*What is required*
Write out every line below that includes the word "mkTier".

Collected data
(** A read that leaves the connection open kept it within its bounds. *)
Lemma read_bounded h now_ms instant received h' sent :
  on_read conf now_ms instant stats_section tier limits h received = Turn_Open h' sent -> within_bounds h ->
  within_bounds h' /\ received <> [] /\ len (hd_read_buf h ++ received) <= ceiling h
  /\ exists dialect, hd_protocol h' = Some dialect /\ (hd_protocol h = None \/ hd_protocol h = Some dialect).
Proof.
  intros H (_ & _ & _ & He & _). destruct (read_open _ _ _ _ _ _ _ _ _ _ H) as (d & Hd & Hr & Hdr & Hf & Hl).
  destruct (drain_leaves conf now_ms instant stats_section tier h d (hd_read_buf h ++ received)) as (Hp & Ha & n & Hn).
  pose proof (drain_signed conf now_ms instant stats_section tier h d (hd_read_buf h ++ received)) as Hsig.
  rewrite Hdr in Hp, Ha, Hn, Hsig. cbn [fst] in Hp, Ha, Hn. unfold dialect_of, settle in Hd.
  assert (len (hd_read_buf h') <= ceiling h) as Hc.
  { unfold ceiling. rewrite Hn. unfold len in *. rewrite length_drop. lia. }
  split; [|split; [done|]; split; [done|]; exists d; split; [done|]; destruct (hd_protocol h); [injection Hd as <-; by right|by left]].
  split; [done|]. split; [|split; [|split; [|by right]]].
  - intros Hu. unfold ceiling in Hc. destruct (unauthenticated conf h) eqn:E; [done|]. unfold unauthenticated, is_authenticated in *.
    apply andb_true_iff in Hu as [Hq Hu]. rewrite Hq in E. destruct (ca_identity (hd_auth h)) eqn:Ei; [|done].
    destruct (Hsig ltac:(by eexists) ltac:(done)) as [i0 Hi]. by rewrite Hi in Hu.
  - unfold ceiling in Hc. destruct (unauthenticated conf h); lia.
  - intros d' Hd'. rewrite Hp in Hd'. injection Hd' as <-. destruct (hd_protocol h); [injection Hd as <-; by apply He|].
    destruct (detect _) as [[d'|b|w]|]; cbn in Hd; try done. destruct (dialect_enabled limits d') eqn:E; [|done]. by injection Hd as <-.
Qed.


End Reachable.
==
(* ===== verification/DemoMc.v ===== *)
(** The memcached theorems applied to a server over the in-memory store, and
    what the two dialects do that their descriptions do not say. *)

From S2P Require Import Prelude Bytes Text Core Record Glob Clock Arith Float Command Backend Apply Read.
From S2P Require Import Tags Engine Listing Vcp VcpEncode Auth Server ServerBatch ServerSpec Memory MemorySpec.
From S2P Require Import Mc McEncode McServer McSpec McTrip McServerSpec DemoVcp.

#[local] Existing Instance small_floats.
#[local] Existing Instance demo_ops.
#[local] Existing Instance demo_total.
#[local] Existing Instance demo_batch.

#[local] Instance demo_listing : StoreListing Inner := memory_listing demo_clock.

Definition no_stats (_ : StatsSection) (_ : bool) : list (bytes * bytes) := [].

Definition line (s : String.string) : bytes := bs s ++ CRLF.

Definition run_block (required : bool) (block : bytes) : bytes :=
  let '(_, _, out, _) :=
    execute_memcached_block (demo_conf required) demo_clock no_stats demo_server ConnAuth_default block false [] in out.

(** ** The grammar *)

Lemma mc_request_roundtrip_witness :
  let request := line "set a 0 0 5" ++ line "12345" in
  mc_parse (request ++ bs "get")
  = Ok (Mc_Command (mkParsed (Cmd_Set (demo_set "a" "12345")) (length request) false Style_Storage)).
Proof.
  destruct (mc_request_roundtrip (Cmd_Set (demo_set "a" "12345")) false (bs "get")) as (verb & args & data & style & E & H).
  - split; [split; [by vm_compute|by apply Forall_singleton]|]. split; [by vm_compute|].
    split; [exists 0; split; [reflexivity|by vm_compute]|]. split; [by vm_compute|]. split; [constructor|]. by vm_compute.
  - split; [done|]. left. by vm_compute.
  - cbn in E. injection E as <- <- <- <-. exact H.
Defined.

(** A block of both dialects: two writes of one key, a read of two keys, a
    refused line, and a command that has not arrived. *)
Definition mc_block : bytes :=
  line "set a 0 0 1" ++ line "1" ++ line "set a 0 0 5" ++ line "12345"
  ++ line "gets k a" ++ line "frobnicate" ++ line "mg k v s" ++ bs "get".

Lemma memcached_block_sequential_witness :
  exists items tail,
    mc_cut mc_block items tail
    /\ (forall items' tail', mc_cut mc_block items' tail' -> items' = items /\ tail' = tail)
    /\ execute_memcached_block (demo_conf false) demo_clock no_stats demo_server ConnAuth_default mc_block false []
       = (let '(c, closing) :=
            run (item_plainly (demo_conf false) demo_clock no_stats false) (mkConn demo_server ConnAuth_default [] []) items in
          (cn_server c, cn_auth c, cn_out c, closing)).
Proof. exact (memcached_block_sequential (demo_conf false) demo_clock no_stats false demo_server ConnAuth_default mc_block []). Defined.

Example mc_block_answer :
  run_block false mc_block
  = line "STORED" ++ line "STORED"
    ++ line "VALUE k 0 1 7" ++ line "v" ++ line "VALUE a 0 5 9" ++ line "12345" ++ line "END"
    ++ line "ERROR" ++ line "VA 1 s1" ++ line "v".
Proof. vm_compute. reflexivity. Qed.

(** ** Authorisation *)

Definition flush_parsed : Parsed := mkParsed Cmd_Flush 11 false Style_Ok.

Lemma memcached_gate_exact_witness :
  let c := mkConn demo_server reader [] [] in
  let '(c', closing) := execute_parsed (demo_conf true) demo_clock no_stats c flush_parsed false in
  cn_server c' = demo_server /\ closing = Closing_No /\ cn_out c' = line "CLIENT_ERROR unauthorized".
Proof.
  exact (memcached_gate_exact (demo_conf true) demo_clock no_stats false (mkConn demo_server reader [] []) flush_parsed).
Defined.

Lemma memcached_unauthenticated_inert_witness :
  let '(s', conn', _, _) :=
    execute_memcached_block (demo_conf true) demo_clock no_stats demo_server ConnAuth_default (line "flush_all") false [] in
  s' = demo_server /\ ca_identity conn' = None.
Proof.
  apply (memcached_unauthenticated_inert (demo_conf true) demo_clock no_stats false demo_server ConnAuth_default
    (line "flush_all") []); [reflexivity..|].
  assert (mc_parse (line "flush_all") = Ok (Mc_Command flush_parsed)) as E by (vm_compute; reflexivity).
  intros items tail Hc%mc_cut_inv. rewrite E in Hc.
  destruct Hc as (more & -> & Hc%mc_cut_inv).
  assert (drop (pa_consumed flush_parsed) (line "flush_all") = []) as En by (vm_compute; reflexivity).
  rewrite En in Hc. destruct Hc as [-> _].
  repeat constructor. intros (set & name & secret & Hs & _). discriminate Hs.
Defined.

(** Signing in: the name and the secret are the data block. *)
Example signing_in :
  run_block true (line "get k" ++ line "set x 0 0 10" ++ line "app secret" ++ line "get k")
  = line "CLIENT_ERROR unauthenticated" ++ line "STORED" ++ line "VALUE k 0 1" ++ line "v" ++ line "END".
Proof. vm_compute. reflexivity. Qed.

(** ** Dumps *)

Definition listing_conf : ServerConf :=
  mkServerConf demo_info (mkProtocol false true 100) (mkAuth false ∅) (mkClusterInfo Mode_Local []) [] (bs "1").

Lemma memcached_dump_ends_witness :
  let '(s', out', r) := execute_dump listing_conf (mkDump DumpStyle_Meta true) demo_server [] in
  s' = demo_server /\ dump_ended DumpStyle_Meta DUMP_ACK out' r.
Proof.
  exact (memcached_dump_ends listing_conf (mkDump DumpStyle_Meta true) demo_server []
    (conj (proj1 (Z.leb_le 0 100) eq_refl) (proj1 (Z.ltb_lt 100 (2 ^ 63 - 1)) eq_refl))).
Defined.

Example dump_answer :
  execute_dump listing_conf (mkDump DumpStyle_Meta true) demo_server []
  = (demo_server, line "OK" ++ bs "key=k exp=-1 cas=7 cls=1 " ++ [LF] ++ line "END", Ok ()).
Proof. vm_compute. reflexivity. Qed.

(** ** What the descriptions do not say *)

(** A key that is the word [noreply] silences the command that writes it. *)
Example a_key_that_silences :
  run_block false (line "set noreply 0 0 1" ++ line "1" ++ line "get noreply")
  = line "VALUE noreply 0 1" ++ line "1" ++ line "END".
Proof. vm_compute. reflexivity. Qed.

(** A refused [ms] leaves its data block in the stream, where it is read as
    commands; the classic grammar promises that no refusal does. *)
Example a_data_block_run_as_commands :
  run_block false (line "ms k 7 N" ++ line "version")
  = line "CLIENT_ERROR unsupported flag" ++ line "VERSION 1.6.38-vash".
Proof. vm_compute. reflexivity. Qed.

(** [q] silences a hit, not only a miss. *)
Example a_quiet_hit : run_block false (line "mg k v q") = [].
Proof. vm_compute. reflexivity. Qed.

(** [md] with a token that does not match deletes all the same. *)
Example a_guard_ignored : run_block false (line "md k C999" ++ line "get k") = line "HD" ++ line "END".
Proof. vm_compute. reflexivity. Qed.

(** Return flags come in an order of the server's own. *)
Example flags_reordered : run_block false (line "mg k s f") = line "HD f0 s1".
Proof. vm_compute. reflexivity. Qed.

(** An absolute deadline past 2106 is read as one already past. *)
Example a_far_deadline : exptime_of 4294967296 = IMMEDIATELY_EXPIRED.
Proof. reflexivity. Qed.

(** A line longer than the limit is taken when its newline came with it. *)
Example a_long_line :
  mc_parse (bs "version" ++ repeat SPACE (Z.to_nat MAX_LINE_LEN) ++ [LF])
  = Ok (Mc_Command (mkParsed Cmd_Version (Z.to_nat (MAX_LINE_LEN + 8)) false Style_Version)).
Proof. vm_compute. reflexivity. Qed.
* * *
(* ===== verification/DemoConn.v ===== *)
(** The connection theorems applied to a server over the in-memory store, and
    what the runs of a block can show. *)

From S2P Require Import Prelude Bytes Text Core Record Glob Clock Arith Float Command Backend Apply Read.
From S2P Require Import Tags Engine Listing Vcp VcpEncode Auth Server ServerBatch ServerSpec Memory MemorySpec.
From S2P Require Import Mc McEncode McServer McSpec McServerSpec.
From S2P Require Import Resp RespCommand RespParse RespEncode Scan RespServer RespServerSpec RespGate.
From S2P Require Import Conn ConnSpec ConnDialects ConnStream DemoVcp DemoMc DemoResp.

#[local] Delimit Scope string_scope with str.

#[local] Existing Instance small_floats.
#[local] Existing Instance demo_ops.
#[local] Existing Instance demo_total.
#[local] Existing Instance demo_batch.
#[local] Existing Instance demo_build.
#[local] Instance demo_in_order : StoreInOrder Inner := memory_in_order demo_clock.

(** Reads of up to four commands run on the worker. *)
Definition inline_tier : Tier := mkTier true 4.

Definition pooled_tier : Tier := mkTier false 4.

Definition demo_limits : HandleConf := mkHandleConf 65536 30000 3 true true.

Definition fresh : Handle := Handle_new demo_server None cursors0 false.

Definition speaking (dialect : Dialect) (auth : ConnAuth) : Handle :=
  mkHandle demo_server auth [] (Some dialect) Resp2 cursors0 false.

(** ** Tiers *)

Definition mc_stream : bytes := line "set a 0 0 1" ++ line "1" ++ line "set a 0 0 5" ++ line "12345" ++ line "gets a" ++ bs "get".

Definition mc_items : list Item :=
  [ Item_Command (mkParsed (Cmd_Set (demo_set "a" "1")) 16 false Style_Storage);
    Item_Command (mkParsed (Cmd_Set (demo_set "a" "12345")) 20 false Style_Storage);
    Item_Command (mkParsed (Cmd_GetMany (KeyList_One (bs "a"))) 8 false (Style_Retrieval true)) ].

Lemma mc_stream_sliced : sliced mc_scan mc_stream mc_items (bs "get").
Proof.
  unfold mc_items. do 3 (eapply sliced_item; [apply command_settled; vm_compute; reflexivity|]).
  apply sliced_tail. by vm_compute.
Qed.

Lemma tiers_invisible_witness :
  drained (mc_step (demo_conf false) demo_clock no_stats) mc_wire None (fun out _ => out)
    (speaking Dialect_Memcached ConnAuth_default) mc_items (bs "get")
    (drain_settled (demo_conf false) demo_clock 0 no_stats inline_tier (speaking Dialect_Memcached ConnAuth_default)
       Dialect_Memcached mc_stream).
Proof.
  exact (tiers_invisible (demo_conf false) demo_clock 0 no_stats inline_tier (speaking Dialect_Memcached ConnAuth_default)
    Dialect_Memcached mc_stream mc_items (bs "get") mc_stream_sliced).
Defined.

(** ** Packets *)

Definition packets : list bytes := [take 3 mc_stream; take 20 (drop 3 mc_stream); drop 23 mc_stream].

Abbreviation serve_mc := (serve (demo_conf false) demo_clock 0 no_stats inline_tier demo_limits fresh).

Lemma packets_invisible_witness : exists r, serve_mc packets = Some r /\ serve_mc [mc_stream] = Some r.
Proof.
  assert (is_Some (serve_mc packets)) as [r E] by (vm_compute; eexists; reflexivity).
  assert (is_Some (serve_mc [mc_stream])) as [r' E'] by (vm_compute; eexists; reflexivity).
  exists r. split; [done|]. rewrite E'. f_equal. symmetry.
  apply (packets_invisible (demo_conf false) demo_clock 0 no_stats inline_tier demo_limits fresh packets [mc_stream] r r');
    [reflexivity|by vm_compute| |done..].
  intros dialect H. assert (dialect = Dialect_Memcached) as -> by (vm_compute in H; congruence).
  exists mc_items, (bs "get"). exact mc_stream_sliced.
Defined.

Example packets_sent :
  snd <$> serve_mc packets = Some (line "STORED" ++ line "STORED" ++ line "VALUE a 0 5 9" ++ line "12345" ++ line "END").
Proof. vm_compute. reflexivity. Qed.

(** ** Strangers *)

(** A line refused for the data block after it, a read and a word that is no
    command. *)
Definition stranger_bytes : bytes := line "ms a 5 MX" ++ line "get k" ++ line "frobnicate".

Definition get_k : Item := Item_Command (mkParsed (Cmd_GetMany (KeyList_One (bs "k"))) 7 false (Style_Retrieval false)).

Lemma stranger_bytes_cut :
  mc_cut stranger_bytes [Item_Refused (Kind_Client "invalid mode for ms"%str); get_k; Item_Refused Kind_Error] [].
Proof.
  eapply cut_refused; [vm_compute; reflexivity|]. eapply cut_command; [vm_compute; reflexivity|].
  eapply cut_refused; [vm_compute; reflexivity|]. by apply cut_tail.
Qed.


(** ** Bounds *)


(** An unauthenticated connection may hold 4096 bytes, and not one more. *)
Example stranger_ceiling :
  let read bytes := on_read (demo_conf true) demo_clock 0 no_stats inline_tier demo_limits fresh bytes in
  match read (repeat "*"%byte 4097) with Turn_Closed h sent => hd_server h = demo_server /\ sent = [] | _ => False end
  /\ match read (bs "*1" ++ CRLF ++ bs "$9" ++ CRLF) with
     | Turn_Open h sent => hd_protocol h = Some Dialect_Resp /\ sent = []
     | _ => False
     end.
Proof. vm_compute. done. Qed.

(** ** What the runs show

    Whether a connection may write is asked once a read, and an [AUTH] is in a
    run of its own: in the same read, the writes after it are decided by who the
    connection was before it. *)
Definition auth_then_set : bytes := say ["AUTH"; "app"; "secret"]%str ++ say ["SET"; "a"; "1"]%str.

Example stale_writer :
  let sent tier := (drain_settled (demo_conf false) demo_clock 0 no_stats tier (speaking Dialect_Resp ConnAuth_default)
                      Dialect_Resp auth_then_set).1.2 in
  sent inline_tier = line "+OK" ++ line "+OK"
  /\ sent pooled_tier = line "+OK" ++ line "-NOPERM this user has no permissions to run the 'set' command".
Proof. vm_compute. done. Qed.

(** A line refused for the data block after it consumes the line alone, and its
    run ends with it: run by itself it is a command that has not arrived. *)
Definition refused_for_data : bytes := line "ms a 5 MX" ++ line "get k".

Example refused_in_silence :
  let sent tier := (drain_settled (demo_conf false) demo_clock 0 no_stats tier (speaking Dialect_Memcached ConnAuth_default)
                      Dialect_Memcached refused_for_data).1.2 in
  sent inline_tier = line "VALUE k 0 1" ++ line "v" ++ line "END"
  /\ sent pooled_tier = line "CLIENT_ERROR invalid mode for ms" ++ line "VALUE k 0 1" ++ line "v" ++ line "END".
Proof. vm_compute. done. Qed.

*Reply*
Definition inline_tier : Tier := mkTier true 4.
Definition pooled_tier : Tier := mkTier false 4.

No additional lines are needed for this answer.